Top of Provided material

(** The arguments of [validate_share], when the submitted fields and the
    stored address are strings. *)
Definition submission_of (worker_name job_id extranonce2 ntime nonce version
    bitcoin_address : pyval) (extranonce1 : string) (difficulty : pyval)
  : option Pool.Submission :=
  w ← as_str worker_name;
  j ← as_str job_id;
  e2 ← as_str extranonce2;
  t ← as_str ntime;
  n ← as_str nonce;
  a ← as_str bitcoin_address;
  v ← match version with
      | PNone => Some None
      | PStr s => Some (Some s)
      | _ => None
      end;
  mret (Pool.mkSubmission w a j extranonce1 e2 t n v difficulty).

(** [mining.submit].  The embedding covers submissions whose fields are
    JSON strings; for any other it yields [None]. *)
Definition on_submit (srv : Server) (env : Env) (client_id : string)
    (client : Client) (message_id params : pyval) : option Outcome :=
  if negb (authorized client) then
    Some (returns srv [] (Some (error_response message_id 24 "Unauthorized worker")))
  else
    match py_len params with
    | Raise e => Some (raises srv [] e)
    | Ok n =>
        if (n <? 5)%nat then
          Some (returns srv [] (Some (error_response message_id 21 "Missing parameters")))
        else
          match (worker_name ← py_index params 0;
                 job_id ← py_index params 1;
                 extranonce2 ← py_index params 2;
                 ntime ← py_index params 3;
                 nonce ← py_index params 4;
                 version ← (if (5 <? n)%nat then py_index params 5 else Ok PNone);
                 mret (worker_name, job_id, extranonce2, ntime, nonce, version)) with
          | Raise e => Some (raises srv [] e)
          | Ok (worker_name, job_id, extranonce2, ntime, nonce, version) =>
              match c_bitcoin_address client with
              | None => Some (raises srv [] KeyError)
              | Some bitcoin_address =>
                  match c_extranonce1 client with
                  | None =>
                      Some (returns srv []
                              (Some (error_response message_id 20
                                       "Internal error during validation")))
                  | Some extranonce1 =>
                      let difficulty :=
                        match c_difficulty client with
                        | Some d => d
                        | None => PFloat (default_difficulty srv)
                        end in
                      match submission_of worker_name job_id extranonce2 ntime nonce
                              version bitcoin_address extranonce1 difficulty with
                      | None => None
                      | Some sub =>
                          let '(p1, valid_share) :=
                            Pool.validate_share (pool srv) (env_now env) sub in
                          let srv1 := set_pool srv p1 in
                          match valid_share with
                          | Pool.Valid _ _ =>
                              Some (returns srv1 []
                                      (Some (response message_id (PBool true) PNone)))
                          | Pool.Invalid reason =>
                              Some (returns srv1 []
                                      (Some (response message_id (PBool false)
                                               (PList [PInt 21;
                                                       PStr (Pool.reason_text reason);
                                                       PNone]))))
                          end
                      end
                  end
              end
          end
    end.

Bottom of Provided material
Top of Provided material

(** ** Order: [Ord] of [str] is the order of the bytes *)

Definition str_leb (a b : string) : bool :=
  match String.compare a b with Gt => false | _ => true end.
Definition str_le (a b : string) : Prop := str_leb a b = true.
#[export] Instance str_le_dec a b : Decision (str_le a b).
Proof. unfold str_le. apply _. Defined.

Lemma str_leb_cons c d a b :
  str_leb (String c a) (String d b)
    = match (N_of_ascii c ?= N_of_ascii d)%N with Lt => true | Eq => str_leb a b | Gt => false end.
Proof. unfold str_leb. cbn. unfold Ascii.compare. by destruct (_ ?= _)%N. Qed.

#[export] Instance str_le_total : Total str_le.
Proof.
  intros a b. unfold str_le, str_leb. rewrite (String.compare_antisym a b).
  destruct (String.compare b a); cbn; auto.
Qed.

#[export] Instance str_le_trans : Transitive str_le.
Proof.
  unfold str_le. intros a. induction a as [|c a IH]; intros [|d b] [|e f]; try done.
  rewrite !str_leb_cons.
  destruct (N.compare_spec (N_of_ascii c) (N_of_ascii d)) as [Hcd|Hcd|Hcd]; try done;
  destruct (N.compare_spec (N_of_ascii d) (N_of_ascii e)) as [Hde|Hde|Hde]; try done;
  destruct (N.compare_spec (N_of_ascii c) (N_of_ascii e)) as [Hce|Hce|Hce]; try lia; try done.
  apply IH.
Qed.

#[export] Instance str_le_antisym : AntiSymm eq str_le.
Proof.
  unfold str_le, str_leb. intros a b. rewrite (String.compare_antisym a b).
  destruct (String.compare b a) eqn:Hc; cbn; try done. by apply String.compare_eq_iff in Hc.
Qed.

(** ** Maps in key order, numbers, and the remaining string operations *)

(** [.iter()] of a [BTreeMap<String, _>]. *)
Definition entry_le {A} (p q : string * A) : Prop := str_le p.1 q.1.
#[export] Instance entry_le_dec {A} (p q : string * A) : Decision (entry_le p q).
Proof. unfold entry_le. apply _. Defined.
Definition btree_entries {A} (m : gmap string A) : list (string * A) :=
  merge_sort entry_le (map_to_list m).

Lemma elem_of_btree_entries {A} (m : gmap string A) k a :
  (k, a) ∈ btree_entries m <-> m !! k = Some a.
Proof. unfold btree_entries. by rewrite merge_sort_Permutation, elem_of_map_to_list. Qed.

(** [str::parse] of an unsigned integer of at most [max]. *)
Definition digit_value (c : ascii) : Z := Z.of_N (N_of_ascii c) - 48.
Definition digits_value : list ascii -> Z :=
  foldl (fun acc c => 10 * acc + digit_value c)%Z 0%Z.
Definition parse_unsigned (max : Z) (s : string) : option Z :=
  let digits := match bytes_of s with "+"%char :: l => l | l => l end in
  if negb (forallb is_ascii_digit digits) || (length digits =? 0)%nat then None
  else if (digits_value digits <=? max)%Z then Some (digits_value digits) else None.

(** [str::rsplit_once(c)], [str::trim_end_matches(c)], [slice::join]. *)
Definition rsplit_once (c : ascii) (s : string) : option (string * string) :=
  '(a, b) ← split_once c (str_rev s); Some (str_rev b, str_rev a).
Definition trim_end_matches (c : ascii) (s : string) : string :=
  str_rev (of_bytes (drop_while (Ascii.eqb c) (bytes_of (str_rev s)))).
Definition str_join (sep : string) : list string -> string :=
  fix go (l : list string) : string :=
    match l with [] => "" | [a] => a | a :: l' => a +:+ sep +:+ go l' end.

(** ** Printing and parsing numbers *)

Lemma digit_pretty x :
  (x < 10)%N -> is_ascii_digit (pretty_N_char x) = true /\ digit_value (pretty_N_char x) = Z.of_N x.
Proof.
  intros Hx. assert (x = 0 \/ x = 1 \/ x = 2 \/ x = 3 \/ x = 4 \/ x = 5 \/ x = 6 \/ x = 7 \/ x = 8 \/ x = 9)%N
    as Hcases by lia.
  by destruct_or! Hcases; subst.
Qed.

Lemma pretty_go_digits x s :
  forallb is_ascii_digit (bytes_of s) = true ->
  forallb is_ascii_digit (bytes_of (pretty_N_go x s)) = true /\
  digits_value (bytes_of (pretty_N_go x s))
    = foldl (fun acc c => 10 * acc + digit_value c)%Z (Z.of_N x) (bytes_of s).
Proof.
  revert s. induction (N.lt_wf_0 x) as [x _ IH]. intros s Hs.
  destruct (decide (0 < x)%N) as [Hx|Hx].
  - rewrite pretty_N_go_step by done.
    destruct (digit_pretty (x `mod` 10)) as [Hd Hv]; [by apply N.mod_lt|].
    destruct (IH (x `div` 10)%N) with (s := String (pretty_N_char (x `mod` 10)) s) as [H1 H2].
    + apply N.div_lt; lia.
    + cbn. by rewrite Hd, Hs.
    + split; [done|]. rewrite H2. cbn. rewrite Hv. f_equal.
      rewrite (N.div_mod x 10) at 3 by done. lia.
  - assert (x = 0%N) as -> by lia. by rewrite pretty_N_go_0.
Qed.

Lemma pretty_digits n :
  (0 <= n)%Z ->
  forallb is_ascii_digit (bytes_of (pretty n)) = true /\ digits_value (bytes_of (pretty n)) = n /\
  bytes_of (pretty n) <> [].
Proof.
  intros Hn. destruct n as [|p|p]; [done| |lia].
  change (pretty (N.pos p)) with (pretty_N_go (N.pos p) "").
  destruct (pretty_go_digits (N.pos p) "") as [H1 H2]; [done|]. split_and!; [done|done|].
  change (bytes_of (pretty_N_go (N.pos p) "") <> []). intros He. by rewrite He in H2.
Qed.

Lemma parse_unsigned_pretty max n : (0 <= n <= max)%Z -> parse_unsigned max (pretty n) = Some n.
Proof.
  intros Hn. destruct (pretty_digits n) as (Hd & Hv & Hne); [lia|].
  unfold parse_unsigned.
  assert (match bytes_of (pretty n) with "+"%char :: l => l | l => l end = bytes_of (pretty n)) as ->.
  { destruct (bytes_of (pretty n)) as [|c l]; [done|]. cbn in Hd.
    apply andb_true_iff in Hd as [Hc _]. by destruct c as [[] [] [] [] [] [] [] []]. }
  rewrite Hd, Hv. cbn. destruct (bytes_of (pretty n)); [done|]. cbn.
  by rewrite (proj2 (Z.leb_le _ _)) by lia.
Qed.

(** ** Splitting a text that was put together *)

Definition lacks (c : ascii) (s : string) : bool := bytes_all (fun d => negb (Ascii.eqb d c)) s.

Bottom of Provided material

[Task instructions]: Find every line of the data above that holds the word "forallb", then state how many there are and nothing else.

[Expected answer]: 4